Yeast Nutrient: A Cautionary Tale for Beer, Cider, Mead and Wine Makers

Yeast nutrient can be helpful in ensuring a healthy fermentation in beer, cider, wine and mead making, but it can also present a risk if not used appropriately.  More on that in a moment, but first a little foreshadowing.

The first three lessons typically drilled into the heads of the beer, cider, mead and wine makers are: sanitation, sanitation, and sanitation. The importance of sanitation for those of the craft has been public knowledge at least since the second half of the 19th century when French scientist Louis Pasteur was called on by his government to assist the ailing wine industry (and later brewers) to determine what was spoiling their wine and how to prevent it.

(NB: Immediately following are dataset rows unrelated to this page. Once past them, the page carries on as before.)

Definition MODEL_CONFIGS : list (string * ModelConfig) :=
  [ ("stability-ai/stable-video-diffusion",
      {| input_image := true; image := false; prompt_required := false;
         params := [ ("motion_bucket_id", VNum 127);
                     ("cond_aug", VNum (2 # 100));
                     ("video_length", VStr "25_frames_with_svd_xt");
                     ("sizing_strategy", VStr "maintain_aspect_ratio");
                     ("frames_per_second", VNum 6) ] |});
    ("lightricks/ltx-video",
      image_prompt_config
        [ ("prompt", VStr "Animate this image with smooth, natural camera motion");
          ("num_frames", VNum 161);
          ("num_inference_steps", VNum 30) ]);
    ("google/veo",
      image_prompt_config
        [ ("duration", VNum 5); ("aspect_ratio", VStr "16:9");
          ("prompt", VStr natural_motion) ]);
    ("wan-video/wan", image_prompt_config (duration_prompt natural_motion));
    ("minimax/hailuo", image_prompt_config (duration_prompt natural_motion));
    ("minimax/video-01", image_prompt_config (duration_prompt natural_motion));
    ("bytedance/seedance", image_prompt_config (duration_prompt cinematic_motion));
    ("bytedance/seedance-1-lite", image_prompt_config (duration_prompt cinematic_motion));
    ("kwaivgi/kling", image_prompt_config (duration_prompt natural_motion));
    ("luma/ray",
      image_prompt_config
        [ ("extend", VBool false); ("duration", VNum 5);
          ("prompt", VStr natural_motion) ]);
    ("luma/modify-video", image_prompt_config (duration_prompt natural_motion));
    ("fofr/tooncrafter",
      {| input_image := false; image := true; prompt_required := false;
         params := [ ("duration", VNum 5) ] |});
    ("open-mmlab/pia", image_prompt_config (duration_prompt natural_motion)) ].

(** The superset template returned for unknown model identifiers. *)
Definition unknown_model_config : ModelConfig :=
  {| input_image := true; image := true; prompt_required := true;
     params := [ ("duration", VNum 5); ("prompt", VStr natural_motion);
                 ("motion_bucket_id", VNum 127); ("frames_per_second", VNum 6) ] |}.

Fixpoint first_including (modelId : string) (entries : list (string * ModelConfig))
  : option ModelConfig :=
  match entries with
  | [] => None
  | (key, config) :: rest =>
      if includes modelId key then Some config else first_including modelId rest
  end.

Louis Pasteur’s Études sur le vin (Wine Studies) 1866

Among other things, solid cleaning and sanitation practices were recommended as a means of deterring unwanted microorganisms from contaminating and spoiling the libation-maker’s beverages.

Today, brewers and others have an effective array of food-grade sanitizers and cleansers at our disposal along with laboratory-produced pure yeast cultures to aid us in our efforts to produce a precise and consistent product.

But somehow even with all of these technological breakthroughs at our fingertips, libation-makers still make costly and stupid sanitation mistakes that end up ruining their products.

Take me, for example.

Despite a vast assortment of pure yeast cultures available in the market today, sometimes brewers such as myself look to capture a very specific yeast character that can only be obtained by culturing yeast from a bottle of a particular commercial beer.  (Perhaps the best beer I’ve ever made was created doing just this.)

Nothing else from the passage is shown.